Um dia lindo, e lucrativo, onde o Rancheiro vê uvas nascendo em seu campo e recebe ainda 1 Prata devido a um bom investimento feito em seu açude.
Durante a manhã de trabalho, ainda constrói uma nova parte de telhado para o grande celeiro. O sol está a pino e o Rancheiro recebe um novo porco e faz um processamento, criando uma bisteca, além de somar mais uma hora de siesta para conta. Pensando em vendas futuras, ainda recolhe um trigo vindo da cidade.
É fim de tarde e momento de abastecer seus clientes, o que faz enviando a bisteca e, gastando 1 Prata para alimentar mais o seu burrinho, envia adicionalmente um caixote de uvas. Podendo, enfim, liberar a carroça rumo a feira.
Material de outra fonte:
(** What the form posts has the entries of the form that its schema read. *)
Lemma form_payload_same now o d :
  value (form_object now o) = Some d → same_entries (to_payload d) o.
Proof.
  rewrite (form_value now now). intros Hv.
  destruct (value (z_object now o)) as [d0|] eqn:E; [|done]. injection Hv as <-.
  destruct (z_object_fields now o d0 E)
    as (H1 & H2 & H3 & H4 & H5 & H6 & (e & H7 & _) & H8 & H9 & H10 & H11 & H12
        & H13 & [H14 H14'] & [H15 H15']).
  unfold raw_email. rewrite H7. unfold same_entries, requiredFields.
  assert (o !! "popiaConsent" = Some (JBool (popiaConsent d0))) as H14''
    by (by rewrite H14').
  assert (o !! "nonRefundAck" = Some (JBool (nonRefundAck d0))) as H15''
    by (by rewrite H15').
  clear H14 H15.
  repeat (apply Forall_cons; split;
          [first [rewrite H1|rewrite H2|rewrite H3|rewrite H4|rewrite H5|rewrite H6
                 |rewrite H7|rewrite H8|rewrite H9|rewrite H10|rewrite H11
                 |rewrite H12|rewrite H13|rewrite H14''|rewrite H15'']; reflexivity|]).
  constructor.
Qed.


End FormSubmits.

(** ** The messages the form shows *)

(** X13. Of the [details] of a rejection the form keeps, for each field, the
    message of the last entry that names it. *)
Theorem fieldErrors_last details f :
  fieldErrors details !! f
  = last (message <$> filter (λ i, field i = f) details).
Proof.
  unfold fieldErrors. induction details as [|x l IH] using rev_ind; [done|].
  rewrite fold_left_app, filter_app, fmap_app. simpl.
  destruct (decide (field x = f)) as [<-|Hne].
  - rewrite lookup_insert_eq, filter_cons_True by done. simpl. by rewrite last_snoc.
  - rewrite lookup_insert_ne, filter_cons_False by done. simpl.
    by rewrite app_nil_r.
Qed.

(** ** The progress of the form *)

Lemma filter_length_all {A} (p : A → bool) (l : list A) :
  (length (List.filter p l) ≤ length l)%nat
  ∧ (length (List.filter p l) = length l ↔ Forall (λ x, p x = true) l).
Proof.
  induction l as [|a l [IHle IH]]; simpl.
  - split; [lia|]. split; [by constructor|done].
  - destruct (p a) eqn:E; simpl.
    + split; [lia|]. rewrite Forall_cons. split.
      * intros [= Hl]. split; [done|]. by apply IH.
      * intros [_ Hl]. f_equal. by apply IH.
    + split; [lia|]. rewrite Forall_cons. split; [lia|]. intros [? _]. congruence.
Qed.

Lemma progress_of (n : nat) :
  (n ≤ 15)%nat →
  0 ≤ Math_round (inject_Z (Z.of_nat n) / inject_Z (Z.of_nat 15) * 100) ≤ 100
  ∧ (Math_round (inject_Z (Z.of_nat n) / inject_Z (Z.of_nat 15) * 100) = 100
     ↔ n = 15%nat).
Proof.
  intros Hn.
  do 16 (destruct n as [|n];
         [vm_compute; split; [split; discriminate|]; split; congruence|]).
  lia.
Qed.

Lemma progress_full formData :
  0 ≤ progressPercentage formData ≤ 100
  ∧ (progressPercentage formData = 100
     ↔ Forall (λ f, is_completed formData f = true) requiredFields).
Proof.
  unfold progressPercentage, completedFields.
  destruct (filter_length_all (is_completed formData) requiredFields) as [Hle Hall].
  destruct (progress_of _ Hle) as [Hrange Hfull].
  split; [exact Hrange|]. etransitivity; [exact Hfull | exact Hall].
Qed.

(** X14. The progress is 100 exactly when each of the fifteen fields holds
    something other than the empty string and [false]; only then, and while
    no submission is under way, can the form be submitted. *)
Theorem progress_complete isSubmitting formData :
  0 ≤ progressPercentage formData ≤ 100
  ∧ (progressPercentage formData = 100
     ↔ Forall (λ f, is_completed formData f = true) requiredFields)
  ∧ (submit_disabled isSubmitting formData = false
     ↔ isSubmitting = false
       ∧ Forall (λ f, is_completed formData f = true) requiredFields).
Proof.
  destruct (progress_full formData) as [Hrange Hfull].
  split; [exact Hrange|]. split; [exact Hfull|].
  unfold submit_disabled. rewrite orb_false_iff, Z.ltb_ge.
  destruct Hfull as [Hf1 Hf2]. split.
  - intros [-> Hp]. split; [reflexivity|]. apply Hf1. lia.
  - intros [-> Hall]. split; [reflexivity|]. rewrite (Hf2 Hall). lia.
Qed.

Lemma min_len_nonempty `{Platform} f n msg cks s :
  (1 ≤ n)%nat →
  issues (z_string f (min_len n msg :: cks) (Some (JString s))) = [] →
  Js.is_empty s = false.
Proof.
  intros Hn. destruct s as [|c s]; [|done]. unfold z_string. cbn [run_checks run_check].
  destruct (run_checks f cks "") as [more s2]. destruct n as [|n]; [lia|]. done.
Qed.

(** X15. A state that the form's schema accepts is complete: validity implies
    that the form can be submitted. The e-mail grammar is taken to refuse
    the empty string. *)
Theorem valid_form_complete `{Platform} now formData d :
  zod_email "" = false →
  form_parse now formData = inl d →
  progressPercentage formData = 100 ∧ submit_disabled false formData = false.
Proof.
  intros Hmail Hform.
  enough (Forall (λ f, is_completed formData f = true) requiredFields) as Hall.
  { destruct (progress_full formData) as [_ Hp]. unfold submit_disabled.
    rewrite (proj2 Hp Hall). by split. }
  apply form_parse_inl in Hform as [Hv Hi].
  pose proof (form_payload_same _ _ _ Hv) as Hsame.
  unfold FormSchema in Hi. do 2 apply refine_issues_nil in Hi.
  unfold form_object in Hi. cbn [issues] in Hi.
  apply app_eq_nil in Hi as [K1 Hi]. apply app_eq_nil in Hi as [K2 Hi].
  apply app_eq_nil in Hi as [K3 Hi]. apply app_eq_nil in Hi as [K4 Hi].
  apply app_eq_nil in Hi as [K5 Hi]. apply app_eq_nil in Hi as [K6 Hi].
  apply app_eq_nil in Hi as [K7 Hi]. apply app_eq_nil in Hi as [K8 Hi].
  apply app_eq_nil in Hi as [K9 Hi]. apply app_eq_nil in Hi as [_ Hi].
  apply app_eq_nil in Hi as [K11 Hi]. apply app_eq_nil in Hi as [K12 Hi].
  apply app_eq_nil in Hi as [K13 _]. apply refine_issues_nil in K8.
  unfold same_entries, requiredFields in Hsame.
  destruct (to_payload_sent d) as (S1 & S2 & S3 & S4 & S5 & S6 & S7 & S8 & S9 & S10
                                   & S11 & S12 & S13 & S14 & S15).
  apply Forall_cons in Hsame as [E1 Hsame]. apply Forall_cons in Hsame as [E2 Hsame].
  apply Forall_cons in Hsame as [E3 Hsame]. apply Forall_cons in Hsame as [E4 Hsame].
  apply Forall_cons in Hsame as [E5 Hsame]. apply Forall_cons in Hsame as [E6 Hsame].
  apply Forall_cons in Hsame as [E7 Hsame]. apply Forall_cons in Hsame as [E8 Hsame].
  apply Forall_cons in Hsame as [E9 Hsame]. apply Forall_cons in Hsame as [E10 Hsame].
  apply Forall_cons in Hsame as [E11 Hsame]. apply Forall_cons in Hsame as [E12 Hsame].
  apply Forall_cons in Hsame as [E13 Hsame]. apply Forall_cons in Hsame as [E14 Hsame].
  apply Forall_cons in Hsame as [E15 _].
  rewrite S1 in E1. rewrite S2 in E2. rewrite S3 in E3. rewrite S4 in E4.
  rewrite S5 in E5. rewrite S6 in E6. rewrite S7 in E7. rewrite S8 in E8.
  rewrite S9 in E9. rewrite S10 in E10. rewrite S11 in E11. rewrite S12 in E12.
  rewrite S13 in E13. rewrite S14 in E14. rewrite S15 in E15.
  clear S1 S2 S3 S4 S5 S6 S7 S8 S9 S10 S11 S12 S13 S14 S15.
  unfold p_fullName in K1. unfold p_idOrPassport in K2. unfold p_nationality in K3.
  unfold p_residenceStatus in K4. unfold p_homeAddress in K5. unfold p_phone in K6.
  unfold f_email in K7. unfold p_checkOut in K9. unfold f_selfie in K11.
  unfold f_idImage in K12. unfold f_signature in K13.
  rewrite <- E1 in K1. rewrite <- E2 in K2. rewrite <- E3 in K3. rewrite <- E4 in K4.
  rewrite <- E5 in K5. rewrite <- E6 in K6. rewrite <- E7 in K7. rewrite <- E8 in K8.
  rewrite <- E9 in K9. rewrite <- E11 in K11. rewrite <- E12 in K12.
  rewrite <- E13 in K13.
  apply min_len_nonempty in K1, K2, K3, K4, K5, K6, K8, K9, K11, K12, K13; try lia.
  assert (Js.is_empty (email d) = false) as K7'.
  { destruct (email d) as [|c e]; [|done]. unfold z_string in K7.
    cbn [run_checks run_check] in K7. rewrite Hmail in K7. discriminate. }
  assert (popiaConsent d = true ∧ nonRefundAck d = true) as [C1 C2].
  { rewrite (form_value now now) in Hv.
    destruct (value (z_object now formData)) as [d0|] eqn:E0; [|done].
    injection Hv as <-.
    destruct (z_object_fields now formData d0 E0)
      as (_ & _ & _ & _ & _ & _ & _ & _ & _ & _ & _ & _ & _ & [_ ?] & [_ ?]).
    unfold raw_email. by destruct (formData !! "email") as [[| | |e| |]|]. }
  unfold is_completed.
  repeat (apply Forall_cons; split;
          [first [rewrite <- E1, K1|rewrite <- E2, K2|rewrite <- E3, K3
                 |rewrite <- E4, K4|rewrite <- E5, K5|rewrite <- E6, K6
                 |rewrite <- E7, K7'|rewrite <- E8, K8|rewrite <- E9, K9
                 |rewrite <- E10|rewrite <- E11, K11|rewrite <- E12, K12
                 |rewrite <- E13, K13|rewrite <- E14, C1|rewrite <- E15, C2];
           reflexivity|]).
  constructor.
Qed.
A noite cai, liga seu radinho para ouvir as notícias, enquanto observa as estrelas e come, pedaço atrás de pedaço, um delicioso bolo de cenoura, seu preferido.”
Critérios
Ø Arte
PRÓS: Iconografia de fácil entendimento; Cartas com fundos coloridos nos títulos, facilidando a visualização do seu momento de uso; Visual aquarelado com tons pastéis neutros, que lembra bastante aqueles quadros antigos, sabe-se-lá-de-qual-artista, que enfeitava a casa dos avós, transmitindo bem um sentimento de ‘sítio no meio do mato’; O tabuleiro individual possui um layout bem funcional, além de representar bem uma fazenda vista de cima;
CONTRAS: Apesar da boa qualidade das ilustrações, elas são bem simples e diretas, sem nenhuma característica ou elemento memorável, característico ou único; O tabuleiro central, principalmente na região central (onde tem a feira), apesar de seguir o padrão de ‘mostrar uma vista de cima’, não parece ter tido muito capricho, pois não retrata de forma tão visível se tratar do centro de uma cidadezinha.
(Exemplo de carta do jogo. Cada ‘lado’ (centro, em cima, direita e esquerda) possui uma função diferente e uma vez usada para ela, as outras ficam indisponíveis)
Ø Qualidade dos Componentes
PRÓS: Uso criativo das cartas, onde cada uma possui quatro funções diferentes; Uso criativo de marcadores, que simbolizam diferentes recursos, apenas dependendo de onde estão; Possui um guia à parte do manual, contendo uma explicação melhor detalhada de cada carta; Cartas e marcadores cartonados de boa qualidade; Manual bem detalhado, com muitas ilustrações.
CONTRAS: Dados muito leves; Caixa de gramatura fina; Apesar de bem detalhado, o manual não foca o destaque necessário em pontos importantes (como Preparação do Jogador), se tornando pouco intuitivo e até um pouco confuso no início; Entendo que a ideia dos marcadores de ponto avulsos, ao invés de uso de trilha, é a pontuação se tornar secreta (de forma que os adversários não possam identificar quantos pontos cada jogador possui), contudo a coloração da face poderia ter uma maior diferença entre os valores (é comum confundir um 5 com um 10, por exemplo).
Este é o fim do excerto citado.